Les forêts naturelles

· La réalisation et la gestion de bases de données.

· Les relations entre les forêts tropicales et les grands cycles biogéochimiques (carbone, eau, ozone...) ainsi que le climat.

· Les modalités de fonctionnement des écosystèmes forestiers à différentes échelles de temps et d'espace.

· La connaissance, la quantification et la conservation de la biodiversité.

· L'étude de l'impact des exploitations forestières sur la biodiversité.

· La biologie des espèces forestières ainsi que les relations interspécifiques.

· La modélisation de la croissance des peuplements forestiers et des arbres.

· Les seuils maximum de prélèvement de la ressource permettant de maintenir la diversité génétique.

· Les modalités de la régénération naturelle par voie sexuée ou végétative des espèces exploitées.

· La gestion et la reconstitution du capital de produits forestiers non ligneux.

· Les modalités de replantation et de croissance des espèces exploitées.

· Les méthodes de restauration et d'amélioration des parcours pour les zones sèches.

Les plantations

· L'étude de nouvelles espèces et leur amélioration génétique.

· La production de matériel végétal.

· Les relations sol/croissance pour améliorer l'adéquation entre le site de reboisement et l'espèce plantée.

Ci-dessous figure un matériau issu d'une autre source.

(** X2 (URLQueue.Add, URLQueue.Pop, Manager.Add, AddBatch, Remove, Clear and
    the other calls of the manager). Whatever sequence of calls is made on a
    new manager, the queue never holds two jobs with the same URL, and the
    URL of every queued job is in the dedup index. *)
Theorem queue_never_holds_a_URL_twice (ops : list Manager.op) :
  let m := Manager.run Manager.New ops in
  NoDup (JobURL <$> ManagerViews.GetPendingJobs m) /\
  Forall (fun job => Manager.Contains m (JobURL job) = true)
    (ManagerViews.GetPendingJobs m).
Proof.
  exact (queue_ok_run ops).
Qed.

(** X3 (Manager.Remove). On a manager reached from a new one, Remove of the
    URL of a queued job returns true, takes exactly that job out of the queue
    and its URL out of the dedup index, so that the URL can be added again;
    the other jobs keep their order. *)
Theorem Remove_queued_job (ops : list Manager.op) (job : Job) :
  let m := Manager.run Manager.New ops in
  In job (ManagerViews.GetPendingJobs m) ->
  exists m',
    Manager.Remove m (JobURL job) = (m', true) /\
    Manager.Contains m' (JobURL job) = false /\
    ManagerViews.GetPendingJobs m' =
      List.filter (fun j => negb (String.eqb (JobURL j) (JobURL job)))
        (ManagerViews.GetPendingJobs m) /\
    ManagerViews.Size m' = ManagerViews.Size m - 1 /\
    (ManagerViews.IsInBlacklist m (JobURL job) = false ->
     Manager.IsVisited m (JobURL job) = false ->
     snd (Manager.Add m' job) = None).
Proof.
  intros m Hin.
  destruct (queue_ok_run ops) as [Hnd Hall]. fold m in Hnd, Hall.
  unfold ManagerViews.GetPendingJobs in *.
  assert (Hurl : In (JobURL job) (JobURL <$> URLQueue.Jobs (Manager.queue m))).
  { apply list_elem_of_In, list_elem_of_fmap_2, list_elem_of_In. exact Hin. }
  assert (Hc : Manager.Contains m (JobURL job) = true).
  { rewrite Forall_forall in Hall. apply Hall, list_elem_of_In. exact Hin. }
  unfold Manager.Remove. unfold Manager.Contains in Hc. rewrite Hc. simpl.
  rewrite remove_first_spec by assumption.
  eexists. split; [reflexivity|].
  unfold Manager.Contains, URLQueue.Contains, ManagerViews.Size, URLQueue.Size. simpl.
  split; [|split; [reflexivity|split]].
  - unfold map_get. rewrite lookup_delete_eq. reflexivity.
  - pose proof (filter_length_remove _ _ Hnd Hurl) as Hlen. lia.
  - intros Hb Hv. unfold Manager.Add. simpl.
    unfold ManagerViews.IsInBlacklist, Manager.IsVisited in Hb, Hv. rewrite Hb, Hv.
    unfold URLQueue.Add. simpl. unfold map_get at 1. rewrite lookup_delete_eq.
    reflexivity.
Qed.

Lemma Remove_queued_job_witness :
  let ops := [Manager.OpAdd (queue_job "http://h/a");
              Manager.OpAdd (queue_job "http://h/b")] in
  exists m',
    Manager.Remove (Manager.run Manager.New ops) "http://h/a" = (m', true) /\
    ManagerViews.GetPendingJobs m' = [queue_job "http://h/b"].
Proof.
  intros ops.
  destruct (Remove_queued_job ops (queue_job "http://h/a") (or_introl eq_refl))
    as (m' & Hr & _ & Hp & _).
  exists m'. split; [exact Hr|]. rewrite Hp. reflexivity.
Defined.

(** X4 (Manager.Remove after Manager.Pop). Once a job has been popped from a
    manager reached from a new one, Remove of its URL finds no job, returns
    false and changes nothing: the URL stays in the dedup index, and every
    later Add of a job with that URL is refused. *)
Theorem Remove_after_Pop_changes_nothing (ops : list Manager.op) (m1 : Manager.t)
    (job job' : Job) :
  Manager.Pop (Manager.run Manager.New ops) = (m1, Some job) ->
  JobURL job' = JobURL job ->
  Manager.Remove m1 (JobURL job) = (m1, false) /\
  Manager.Contains m1 (JobURL job) = true /\
  is_Some (snd (Manager.Add m1 job')).
Proof.
  intros Hpop Hurl.
  destruct (queue_ok_run ops) as [Hnd Hall].
  set (m := Manager.run Manager.New ops) in *.
  unfold Manager.Pop, URLQueue.Pop in Hpop.
  destruct (URLQueue.Jobs (Manager.queue m)) as [|j rest] eqn:Ej; [discriminate|].
  injection Hpop as <- <-. simpl in Hnd.
  apply NoDup_cons in Hnd as [Hnotin _]. apply Forall_cons in Hall as [Hc _].
  assert (Hc1 : Manager.Contains
                  (Manager.mk (URLQueue.mk rest (URLQueue.Index (Manager.queue m)))
                     (Manager.blacklist m) (Manager.visited m) (Manager.hostMap m))
                  (JobURL j) = true) by exact Hc.
  split; [|split].
  - apply Remove_after_pop. simpl. apply Forall_forall. intros x Hx E.
    apply Hnotin. rewrite <- E. apply list_elem_of_fmap_2. exact Hx.
  - exact Hc1.
  - rewrite <- Hurl in Hc1. apply (Contains_refuses _ _ Hc1).
Qed.

Lemma Remove_after_Pop_changes_nothing_witness :
  let ops := [Manager.OpAdd (queue_job "http://h/a")] in
  let m1 := fst (Manager.Pop (Manager.run Manager.New ops)) in
  Manager.Remove m1 "http://h/a" = (m1, false) /\
  is_Some (snd (Manager.Add m1 (queue_job "http://h/a"))).
Proof.
  intros ops m1.
  destruct (Remove_after_Pop_changes_nothing ops m1 (queue_job "http://h/a")
              (queue_job "http://h/a") eq_refl eq_refl) as (Hr & _ & Ha).
  split; [exact Hr | exact Ha].
Defined.

(** X5 (Manager.AddBatch, Manager.Add). AddBatch leaves the manager as
    calling Add on each job of the batch in turn does, with the errors of Add
    dropped: a job that Add refuses is skipped without a trace. *)
Theorem AddBatch_is_Add_without_errors (m : Manager.t) (jobs : list Job) :
  Manager.AddBatch m jobs = fold_left (fun m job => fst (Manager.Add m job)) jobs m.
Proof.
  unfold Manager.AddBatch. revert m.
  induction jobs as [|job jobs IH]; intros m; [reflexivity|].
  simpl. rewrite IH. f_equal. unfold Manager.Add.
  destruct (map_get (Manager.blacklist m) (JobURL job)); [reflexivity|].
  destruct (map_get (Manager.visited m) (JobURL job)); [reflexivity|].
  destruct (URLQueue.Add (Manager.queue m) job) as [q added].
  destruct added; reflexivity.
Qed.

· Les modèles de production.

· Les études de peuplements en mélange.

· Les relations sylviculture/amélioration/technologie.

La conservation et l'amélioration de la biodiversité des écosystèmes forestiers

· Mise au point de procédures permettant d'identifier les priorités de la recherche et des espèces dans la conservation de la biodiversité.

· Classifications détaillées d'écosystèmes ou de types de végétation pour évaluer la représentativité du réseau d'aires protégées actuel et futur.

· Détermination de la taille effective des populations pour le choix d'espèces cibles.

· Amélioration des techniques in vitro d'emmagasinage du matériel génétique.

· Détermination de l'adaptabilité des espèces et des populations à l'évolution des conditions.

· Suivi et évaluation de l'érosion génétique.

· Détermination des mécanismes physiologiques et biochimiques d'adaptation au stress et aux maladies.